**YOUR OBJECTIVE**
From the first line to the last, copy the listing below word for word.
┄┄┄┄┄┄┄┄┄┄
(** X10.  [IntField.parse_value] returns [None] for [None] and an integer
    for everything else it returns; what it raises is a [BadTypeError] for
    the value and the type [int], or the [TypeError] or [OverflowError] of
    [int]: a [ValueError] never leaves it. *)
Theorem int_field_outcomes (v : value) :
  match IntField_parse_value v with
  | Ok w => (v = VNone /\ w = VNone) \/ (v <> VNone /\ exists z, w = VInt z)
  | Raise e =>
      e = BadTypeError v (Some [Class int_]) false \/ e = TypeError \/ e = OverflowError
  end.
Proof.
  unfold IntField_parse_value.
  destruct v as [| | |[]| | | | | | | | |]; simpl; auto;
    try (right; split; [discriminate | eauto]).
  destruct (int_of_string s); simpl; auto.
  right. split; [discriminate | eauto].
Qed.

(** ** Lists *)

Lemma mapM_cons {A B : Type} (f : A -> result B) (x : A) (xs : list A) :
  mapM f (x :: xs) = let! y := f x in let! ys := mapM f xs in Ok (y :: ys).
Proof. reflexivity. Qed.

Lemma mapM_Forall2 {A B : Type} (f : A -> result B) (xs : list A) (ys : list B) :
  Forall2 (fun x y => f x = Ok y) xs ys -> mapM f xs = Ok ys.
Proof.
  induction 1 as [|x y xs ys Hx _ IH]; [reflexivity|].
  now rewrite mapM_cons, Hx, IH.
Qed.

Lemma mapM_same {A : Type} (f : A -> result A) (xs : list A) :
  Forall (fun x => f x = Ok x) xs -> mapM f xs = Ok xs.
Proof.
  induction 1 as [|x xs Hx _ IH]; [reflexivity|].
  now rewrite mapM_cons, Hx, IH.
Qed.

Lemma finish_list_field (rt : runtime) (self self1 : field) (owner : model_class) :
  cls self = ListField ->
  _finish_initialization rt self owner = (Ok tt, self1) ->
  exists ts, self1 = set_items_types ts self.
Proof.
  intros Hc H. destruct self as [c m r h n vs nm d et it iv oe sf fl kf vf].
  simpl in Hc. subst c. simpl in H.
  destruct (resolve rt owner it) as [ts|e]; inversion H; subst. now exists ts.
Qed.

(** X11.  A list field without a default that was never assigned reads as
    the empty collection, never as [None]: [__get__] returns an empty
    [ModelCollection] when the validators of the field accept it, and
    raises what the first of them raises when they do not. *)
Theorem unassigned_list_reads_empty (rt : runtime) (self self1 : field)
    (obj : instance) (owner : model_class) :
  cls self = ListField ->
  _default self = NotSet ->
  memory self !! _cache_key obj = None ->
  _finish_initialization rt self (type_of obj) = (Ok tt, self1) ->
  fst (__get__ rt self (Some obj) owner) =
    match forM (fun validator => run_validator validator (VCollection []))
               (validators self) with
    | Ok _ => Ok (Value (VCollection []))
    | Raise e => Raise e
    end.
Proof.
  intros Hc Hd Hm Hf.
  pose proof (_finish_initialization_again rt self _ (type_of obj) _ Hf) as Hagain.
  destruct (finish_list_field _ _ _ _ Hc Hf) as (ts & ->).
  destruct self as [c m r h n vs nm d et it iv oe sf fl kf vf].
  simpl in Hc, Hd, Hm. subst c d. cbn [set_items_types] in Hf, Hagain.
  unfold __get__. rewrite Hf. unfold _check_value. cbn [memory type_of].
  rewrite Hm. unfold __set__. rewrite Hagain. simpl.
  unfold BaseField_validate, _validate_with_custom_validators. simpl.
  destruct (forM _ vs) as [[]|e]; simpl; [|reflexivity].
  now rewrite lookup_insert_eq.
Qed.

Lemma unassigned_list_reads_empty_witness :
  fst (__get__ bare names_field (Some alan) Person) =
    match forM (fun validator => run_validator validator (VCollection []))
               (validators names_field) with
    | Ok _ => Ok (Value (VCollection []))
    | Raise e => Raise e
    end.
Proof.
  exact (unassigned_list_reads_empty bare names_field names_field alan Person
           eq_refl eq_refl eq_refl eq_refl).
Defined.

(** X12.  What [ListField.parse_value] leaves alone.  A value that is
    false, [None] or the empty list among them, is replaced by the default
    of the field; a true value that is not a list, a tuple for one, is
    returned as it is, its items not looked at; and a list whose items all
    are of the item types is returned item for item. *)
Theorem list_parse_value_keeps_typed_items (rt : runtime) (self : field) :
  cls self = ListField ->
  (forall values, truthy values = false ->
     parse_value rt self values = Ok (get_default_value self)) /\
  (forall values, truthy values = true -> issubclass (type_ values) list_ = false ->
     parse_value rt self values = Ok values) /\
  (forall x xs, Forall (fun y => isinstance y (items_types self) = Ok true) (x :: xs) ->
     parse_value rt self (VList (x :: xs)) = Ok (VList (x :: xs))).
Proof.
  intros Hc. split_all.
  - intros values Ht. rewrite (parse_value_eq _ _ _ Hc).
    unfold ListField_parse_value. now rewrite Ht.
  - intros values Ht Hl. rewrite (parse_value_eq _ _ _ Hc).
    unfold ListField_parse_value. now rewrite Ht, Hl.
  - intros x xs Hall. rewrite (parse_value_eq _ _ _ Hc).
    unfold ListField_parse_value. simpl iter. cbn [truthy length Nat.eqb negb].
    cbn [type_ issubclass pyclass_eqb orb negb bind].
    rewrite (mapM_same (_cast_value rt self) (x :: xs)); [reflexivity|].
    eapply Forall_impl; [exact Hall|].
    intros y Hy. unfold _cast_value. now rewrite Hy.
Qed.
┄┄┄┄┄┄┄┄┄┄
**WRITTEN ANSWER**
(** X10.  [IntField.parse_value] returns [None] for [None] and an integer
    for everything else it returns; what it raises is a [BadTypeError] for
    the value and the type [int], or the [TypeError] or [OverflowError] of
    [int]: a [ValueError] never leaves it. *)
Theorem int_field_outcomes (v : value) :
  match IntField_parse_value v with
  | Ok w => (v = VNone /\ w = VNone) \/ (v <> VNone /\ exists z, w = VInt z)
  | Raise e =>
      e = BadTypeError v (Some [Class int_]) false \/ e = TypeError \/ e = OverflowError
  end.
Proof.
  unfold IntField_parse_value.
  destruct v as [| | |[]| | | | | | | | |]; simpl; auto;
    try (right; split; [discriminate | eauto]).
  destruct (int_of_string s); simpl; auto.
  right. split; [discriminate | eauto].
Qed.

(** ** Lists *)

Lemma mapM_cons {A B : Type} (f : A -> result B) (x : A) (xs : list A) :
  mapM f (x :: xs) = let! y := f x in let! ys := mapM f xs in Ok (y :: ys).
Proof. reflexivity. Qed.

Lemma mapM_Forall2 {A B : Type} (f : A -> result B) (xs : list A) (ys : list B) :
  Forall2 (fun x y => f x = Ok y) xs ys -> mapM f xs = Ok ys.
Proof.
  induction 1 as [|x y xs ys Hx _ IH]; [reflexivity|].
  now rewrite mapM_cons, Hx, IH.
Qed.

Lemma mapM_same {A : Type} (f : A -> result A) (xs : list A) :
  Forall (fun x => f x = Ok x) xs -> mapM f xs = Ok xs.
Proof.
  induction 1 as [|x xs Hx _ IH]; [reflexivity|].
  now rewrite mapM_cons, Hx, IH.
Qed.

Lemma finish_list_field (rt : runtime) (self self1 : field) (owner : model_class) :
  cls self = ListField ->
  _finish_initialization rt self owner = (Ok tt, self1) ->
  exists ts, self1 = set_items_types ts self.
Proof.
  intros Hc H. destruct self as [c m r h n vs nm d et it iv oe sf fl kf vf].
  simpl in Hc. subst c. simpl in H.
  destruct (resolve rt owner it) as [ts|e]; inversion H; subst. now exists ts.
Qed.

(** X11.  A list field without a default that was never assigned reads as
    the empty collection, never as [None]: [__get__] returns an empty
    [ModelCollection] when the validators of the field accept it, and
    raises what the first of them raises when they do not. *)
Theorem unassigned_list_reads_empty (rt : runtime) (self self1 : field)
    (obj : instance) (owner : model_class) :
  cls self = ListField ->
  _default self = NotSet ->
  memory self !! _cache_key obj = None ->
  _finish_initialization rt self (type_of obj) = (Ok tt, self1) ->
  fst (__get__ rt self (Some obj) owner) =
    match forM (fun validator => run_validator validator (VCollection []))
               (validators self) with
    | Ok _ => Ok (Value (VCollection []))
    | Raise e => Raise e
    end.
Proof.
  intros Hc Hd Hm Hf.
  pose proof (_finish_initialization_again rt self _ (type_of obj) _ Hf) as Hagain.
  destruct (finish_list_field _ _ _ _ Hc Hf) as (ts & ->).
  destruct self as [c m r h n vs nm d et it iv oe sf fl kf vf].
  simpl in Hc, Hd, Hm. subst c d. cbn [set_items_types] in Hf, Hagain.
  unfold __get__. rewrite Hf. unfold _check_value. cbn [memory type_of].
  rewrite Hm. unfold __set__. rewrite Hagain. simpl.
  unfold BaseField_validate, _validate_with_custom_validators. simpl.
  destruct (forM _ vs) as [[]|e]; simpl; [|reflexivity].
  now rewrite lookup_insert_eq.
Qed.

Lemma unassigned_list_reads_empty_witness :
  fst (__get__ bare names_field (Some alan) Person) =
    match forM (fun validator => run_validator validator (VCollection []))
               (validators names_field) with
    | Ok _ => Ok (Value (VCollection []))
    | Raise e => Raise e
    end.
Proof.
  exact (unassigned_list_reads_empty bare names_field names_field alan Person
           eq_refl eq_refl eq_refl eq_refl).
Defined.

(** X12.  What [ListField.parse_value] leaves alone.  A value that is
    false, [None] or the empty list among them, is replaced by the default
    of the field; a true value that is not a list, a tuple for one, is
    returned as it is, its items not looked at; and a list whose items all
    are of the item types is returned item for item. *)
Theorem list_parse_value_keeps_typed_items (rt : runtime) (self : field) :
  cls self = ListField ->
  (forall values, truthy values = false ->
     parse_value rt self values = Ok (get_default_value self)) /\
  (forall values, truthy values = true -> issubclass (type_ values) list_ = false ->
     parse_value rt self values = Ok values) /\
  (forall x xs, Forall (fun y => isinstance y (items_types self) = Ok true) (x :: xs) ->
     parse_value rt self (VList (x :: xs)) = Ok (VList (x :: xs))).
Proof.
  intros Hc. split_all.
  - intros values Ht. rewrite (parse_value_eq _ _ _ Hc).
    unfold ListField_parse_value. now rewrite Ht.
  - intros values Ht Hl. rewrite (parse_value_eq _ _ _ Hc).
    unfold ListField_parse_value. now rewrite Ht, Hl.
  - intros x xs Hall. rewrite (parse_value_eq _ _ _ Hc).
    unfold ListField_parse_value. simpl iter. cbn [truthy length Nat.eqb negb].
    cbn [type_ issubclass pyclass_eqb orb negb bind].
    rewrite (mapM_same (_cast_value rt self) (x :: xs)); [reflexivity|].
    eapply Forall_impl; [exact Hall|].
    intros y Hy. unfold _cast_value. now rewrite Hy.
Qed.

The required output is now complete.